Broadridge Financial Solutions
$1.5 million for community relief efforts, including $1 million to support charities and schools in 12 areas where it does business in the United States, Canada, India, Ireland, and the United Kingdom. Some of the first grants went to hunger-relief programs at Pronto, which works with people living in Long Island, N.Y., and the Community Food Bank of New Jersey.
Siemens Foundation
$1.5 million to community-health centers in 12 cities that are responding to the Covid-19 crisis in the United States.
Addison Hines Trust
$1.2 million to Elwyn for its Covid-19 Emergency Fund. Addison Hines was a real-estate investor from Pennsylvania who died in 2003.
Meadows Foundation
$1.2 million in emergency grants to organizations in Texas, including $250,000 to Feeding Texas, $200,000 to the Texas Association of Community Health Centers, and $200,000 to the North Texas Food Bank, in Plano.
Advanced Micro Devices
$1 million to a group of charities responding to the pandemic, including the Chinese Red Cross Foundation, Médecins Sans Frontières, the Silicon Valley Community Foundation, and the Austin Community Foundation.
Duke Energy Foundation
$1 million to assist Florida communities during the Covid-19 crisis, including $450,000 in emergency grants to 50 organizations that will address immediate social-service and hunger-relief needs stemming from the pandemic.
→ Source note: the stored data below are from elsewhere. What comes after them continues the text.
(** One counter is replaced by [w] and the total of its lock moves with
    it: the totals still count the holders. *)
Lemma consistent_update t c c' n0 z0 w :
  well_sized t c -> consistent t c ->
  0 <= n0 < locks c -> 0 <= z0 < zones_of t c ->
  locks c' = locks c -> zones_of t c' = zones_of t c ->
  get_array (counters_of t) c'
  = <[ snd (counter_pointer c n0 t z0) := w ]>
      (get_array (counters_of t) c) ->
  length (get_array (totals_of t) c')
  = length (get_array (totals_of t) c) ->
  (forall n, 0 <= n < locks c -> n <> n0 ->
             load (total_pointer n t) c' = load (total_pointer n t) c) ->
  load (total_pointer n0 t) c'
  + b2z (negb (load (counter_pointer c n0 t z0) c =? 0))
  = load (total_pointer n0 t) c + b2z (negb (w =? 0)) ->
  well_sized t c' /\ consistent t c'.
Proof.
  intros Hws Hcons Hn0 Hz0 Hlocks Hzones Hcounters Hlen Hother Hsame.
  assert (Hws' : well_sized t c').
  { destruct Hws as [H1 H2 H3 H4 H5].
    constructor; rewrite ?Hlocks, ?Hzones, ?Hcounters, ?length_insert, ?Hlen;
      assumption. }
  split; [exact Hws' |].
  assert (Hz0n : (Z.to_nat z0 < Z.to_nat (zones_of t c))%nat) by lia.
  assert (Hholds : forall n z,
             0 <= n < locks c -> (z < Z.to_nat (zones_of t c))%nat ->
             (n <> n0 \/ z <> Z.to_nat z0) ->
             holds c' n t z = holds c n t z).
  { intros n z Hn Hz Hne. unfold holds, load. cbn [fst snd counter_pointer].
    rewrite Hcounters, Hlocks. rewrite array_get_insert_other; [reflexivity |].
    intros Heq.
    destruct (counter_pointer_inj t c n0 n z0 (Z.of_nat z) Hws)
      as [H1 H2]; try lia.
    exact Heq. }
  intros n Hn. rewrite Hlocks in Hn. unfold holders. rewrite Hzones.
  destruct (Z.eq_dec n n0) as [-> | Hne].
  - assert (Hupd : (count_holders (holds c' n0 t) (Z.to_nat (zones_of t c))
                    + (if holds c n0 t (Z.to_nat z0) then 1 else 0)
                    = count_holders (holds c n0 t) (Z.to_nat (zones_of t c))
                      + (if holds c' n0 t (Z.to_nat z0) then 1 else 0))%nat).
    { apply count_holders_update; [exact Hz0n |].
      intros z Hz Hzne. symmetry. apply Hholds; auto. }
    assert (Hnew : holds c' n0 t (Z.to_nat z0) = negb (w =? 0)).
    { unfold holds, load. cbn [fst snd counter_pointer].
      rewrite Hcounters, Hlocks, Z2Nat.id by lia.
      rewrite array_get_insert_eq; [reflexivity |].
      apply (counter_pointer_in_array t c n0 z0 Hws Hn0 Hz0). }
    assert (Hold : holds c n0 t (Z.to_nat z0)
                   = negb (load (counter_pointer c n0 t z0) c =? 0)).
    { unfold holds. now rewrite Z2Nat.id by lia. }
    specialize (Hcons n0 Hn). unfold holders in Hcons.
    rewrite Hnew, Hold in Hupd.
    unfold b2z in Hsame.
    destruct (negb (w =? 0)), (negb (load _ c =? 0)); lia.
  - rewrite (Hother n Hn Hne), (Hcons n Hn). unfold holders.
    f_equal. apply count_holders_ext. intros z Hz. symmetry.
    apply Hholds; auto.
Qed.

Lemma notify_arrays c q :
  let c' := fst (notify c q) in
  (forall a, get_array a c' = get_array a c)
  /\ locks c' = locks c
  /\ logical_zones c' = logical_zones c
  /\ physical_zones c' = physical_zones c.
Proof.
  unfold notify. destruct (notifying c); cbn; repeat split;
    intros []; reflexivity.
Qed.

Lemma load_ext c c' p :
  get_array (fst p) c' = get_array (fst p) c -> load p c' = load p c.
Proof. unfold load. now intros ->. Qed.

Lemma load_store_same p v c :
  in_array p c -> load p (store p v c) = v.
Proof.
  intros H. unfold load, store. rewrite get_array_set_array_eq.
  now apply array_get_insert_eq.
Qed.

Lemma load_store_other_index a i j v c :
  i <> j -> load (a, j) (store (a, i) v c) = load (a, j) c.
Proof.
  intros H. unfold load, store. cbn [fst snd].
  rewrite get_array_set_array_eq. now apply array_get_insert_other.
Qed.

Lemma in_array_store p q v c : in_array p c -> in_array p (store q v c).
Proof.
  unfold in_array, store. destruct p as [a i], q as [b j]. cbn [fst snd].
  destruct a, b; cbn; rewrite ?length_insert; trivial.
Qed.

Lemma counters_not_totals t :
  t <> ZONE_TYPE_JOURNAL -> counters_of t <> totals_of t.
Proof. destruct t; intros H; try discriminate; contradiction. Qed.

Lemma total_in_array t c n :
  well_sized t c -> 0 <= n < locks c ->
  (Z.to_nat n < length (get_array (totals_of t) c))%nat.
Proof. intros [H1 H2 H3 H4 H5] Hn. rewrite H5. lia. Qed.

Lemma holders_le t c n :
  Z.of_nat (holders c n t) <= zones_of t c \/ zones_of t c < 0.
Proof.
  unfold holders.
  pose proof (count_holders_le (holds c n t) (Z.to_nat (zones_of t c))).
  lia.
Qed.

(** The log after a call whose assertions hold. *)
Lemma acquire_log s n t z :
  t <> ZONE_TYPE_JOURNAL ->
  load (counter_pointer (counter s) n t z) (counter s) < UINT16_MAX ->
  log (exec (acquire_lock_count_reference UDS_ASSERTION_FAILED n t z) s)
  = log s.
Proof.
  intros Ht Hv. apply Z.ltb_lt in Hv.
  unfold acquire_lock_count_reference, get_counter, get_zone_count_ptr,
    atomicAdd32, LockCounter.assert_log_only, counter_pointer in *.
  destruct s as [c lg th q]. run_monad.
  destruct t; [contradiction | |]; cbn in *; rewrite Hv; cbn;
    match goal with
    | |- context [?v =? 0] => destruct (v =? 0)
    end; reflexivity.
Qed.

Lemma release_log s n t z :
  t <> ZONE_TYPE_JOURNAL ->
  1 <= load (counter_pointer (counter s) n t z) (counter s) ->
  log (exec (release_lock_count_reference UDS_ASSERTION_FAILED n t z) s)
  = log s.
Proof.
  intros Ht Hv. apply Z.leb_le in Hv.
  unfold release_lock_count_reference, release_reference, get_counter,
    get_zone_count_ptr, atomicAdd32, LockCounter.assert_log_only,
    counter_pointer in *.
  destruct s as [c lg th q]. run_monad.
  destruct t; [contradiction | |]; cbn in *; rewrite Hv; cbn;
    match goal with
    | |- context [negb (load ?ptr ?c1 =? 0)] =>
        destruct (load ptr c1 =? 0); cbn; [| reflexivity]
    end;
    match goal with
    | |- context [wrap32 ?x =? 0] =>
        destruct (wrap32 x =? 0); cbn; [| reflexivity]
    end;
    match goal with
    | |- context [attempt_notification ?s0] =>
        change (snd (attempt_notification s0))
          with (exec attempt_notification s0);
        rewrite (attempt_notification_spec s0);
        destruct (notifying (counter s0)); reflexivity
    end.
Qed.

(** While the assertions of [acquire_lock_count_reference] hold, the
    total of every lock of the zone type stays the number of zones of that
    type whose counter for the lock is not zero; the counter of the
    acquiring zone goes up by one and nothing is logged. *)
Lemma acquire_keeps_zone_totals s n t z :
  let c := counter s in
  t <> ZONE_TYPE_JOURNAL ->
  well_sized t c -> consistent t c ->
  0 <= n < locks c -> 0 <= z < zones_of t c ->
  0 <= load (counter_pointer c n t z) c < UINT16_MAX ->
  let s' := exec (acquire_lock_count_reference UDS_ASSERTION_FAILED n t z) s
  in
  well_sized t (counter s') /\ consistent t (counter s')
  /\ load (counter_pointer c n t z) (counter s')
     = load (counter_pointer c n t z) c + 1
  /\ log s' = log s.
Proof.
  intros c Ht Hws Hcons Hn Hz Hv s'.
  destruct (acquire_effect s n t z) as (Hc & _ & _). fold s' c in Hc.
  assert (Hne := counters_not_totals t Ht).
  assert (Hin := counter_pointer_in_array t c n z Hws Hn Hz).
  assert (Htin := total_in_array t c n Hws Hn).
  assert (Hw : wrap16 (load (counter_pointer c n t z) c + 1)
               = load (counter_pointer c n t z) c + 1).
  { apply wrap_small. unfold UINT16_MAX in Hv. lia. }
  assert (Hcounters :
            get_array (counters_of t) (counter s')
            = <[ snd (counter_pointer c n t z)
                 := load (counter_pointer c n t z) c + 1 ]>
                (get_array (counters_of t) c)).
  { rewrite Hc. unfold acquired. rewrite Hw. unfold store.
    cbn [fst snd counter_pointer total_pointer].
    rewrite get_array_set_array_eq.
    destruct (_ =? 0); [| reflexivity].
    now rewrite get_array_set_array_ne by auto. }
  assert (Hrest :
            well_sized t (counter s') /\ consistent t (counter s')).
  { apply (consistent_update t c (counter s') n z
             (load (counter_pointer c n t z) c + 1)); trivial.
    - rewrite Hc. unfold acquired. now destruct (_ =? 0).
    - rewrite Hc. unfold acquired. destruct t, (_ =? 0); reflexivity.
    - rewrite Hc. unfold acquired, store.
      cbn [fst snd counter_pointer total_pointer].
      rewrite get_array_set_array_ne by auto.
      destruct (_ =? 0); [| reflexivity].
      now rewrite get_array_set_array_eq, length_insert.
    - intros n' Hn' Hnn. rewrite Hc. unfold acquired.
      rewrite load_store_other_array by exact Hne.
      destruct (_ =? 0); [| reflexivity].
      unfold load, store. cbn [fst snd total_pointer].
      rewrite get_array_set_array_eq.
      apply array_get_insert_other. lia.
    - rewrite Hc. unfold acquired.
      rewrite load_store_other_array by exact Hne.
      destruct (Z.eqb_spec (load (counter_pointer c n t z) c) 0)
        as [H0 | H0].
      + unfold load at 1, store. cbn [fst snd total_pointer].
        rewrite get_array_set_array_eq, array_get_insert_eq by exact Htin.
        fold (load (total_pointer n t) c).
        rewrite (Hcons n Hn).
        assert (Hlt : (holders c n t < Z.to_nat (zones_of t c))%nat).
        { apply (count_holders_lt _ _ (Z.to_nat z)); [lia |].
          unfold holds. rewrite Z2Nat.id by lia. rewrite H0. reflexivity. }
        destruct Hws as [H1 H2 H3 H4 H5].
        unfold wrap32. rewrite wrap_small by lia.
        rewrite H0. change (b2z (negb true)) with 0.
        change (b2z (negb (0 + 1 =? 0))) with 1. lia.
      + destruct (Z.eqb_spec (load (counter_pointer c n t z) c + 1) 0);
          [lia |]. change (b2z (negb false)) with 1. lia. }
  destruct Hrest as [Hws' Hcons'].
  split; [exact Hws' | split; [exact Hcons' | split]].
  - unfold load at 1.
    change (fst (counter_pointer c n t z)) with (counters_of t).
    rewrite Hcounters. now rewrite array_get_insert_eq by exact Hin.
  - apply acquire_log; [exact Ht | apply Hv].
Qed.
Geraldine R. Dodge Foundation
$1 million for Covid-19 relief, including $400,000 in rapid-response grants for operating support at 56 charities in New Jersey, as well as $300,000 to the Community Foundation of New Jersey for the New Jersey Pandemic Relief Fund, $100,000 to the United Way of Greater Newark for its COVID-19 Community Response Fund, and $100,000 to the Community Foundation of South Jersey for the South Jersey Response Fund.
KIND Foundation
$1 million to Project N95 for the Frontline Impact Project, through which health care institutions and other frontline-response organizations can request supplies and resources to help meet their greatest needs during the Covid-19 pandemic.
Louis Armstrong Educational Foundation
$1 million to create the Louis Armstrong Emergency Fund for Jazz Musicians, which will award one-time grants of $1,000 to individual freelance jazz musicians who live or work in New York.
Sam’s Club
$1 million to the Local Initiatives Support Corporation for the LISC Rapid Relief and Resiliency Fund and other efforts to provide emergency assistance to small-business owners during the pandemic.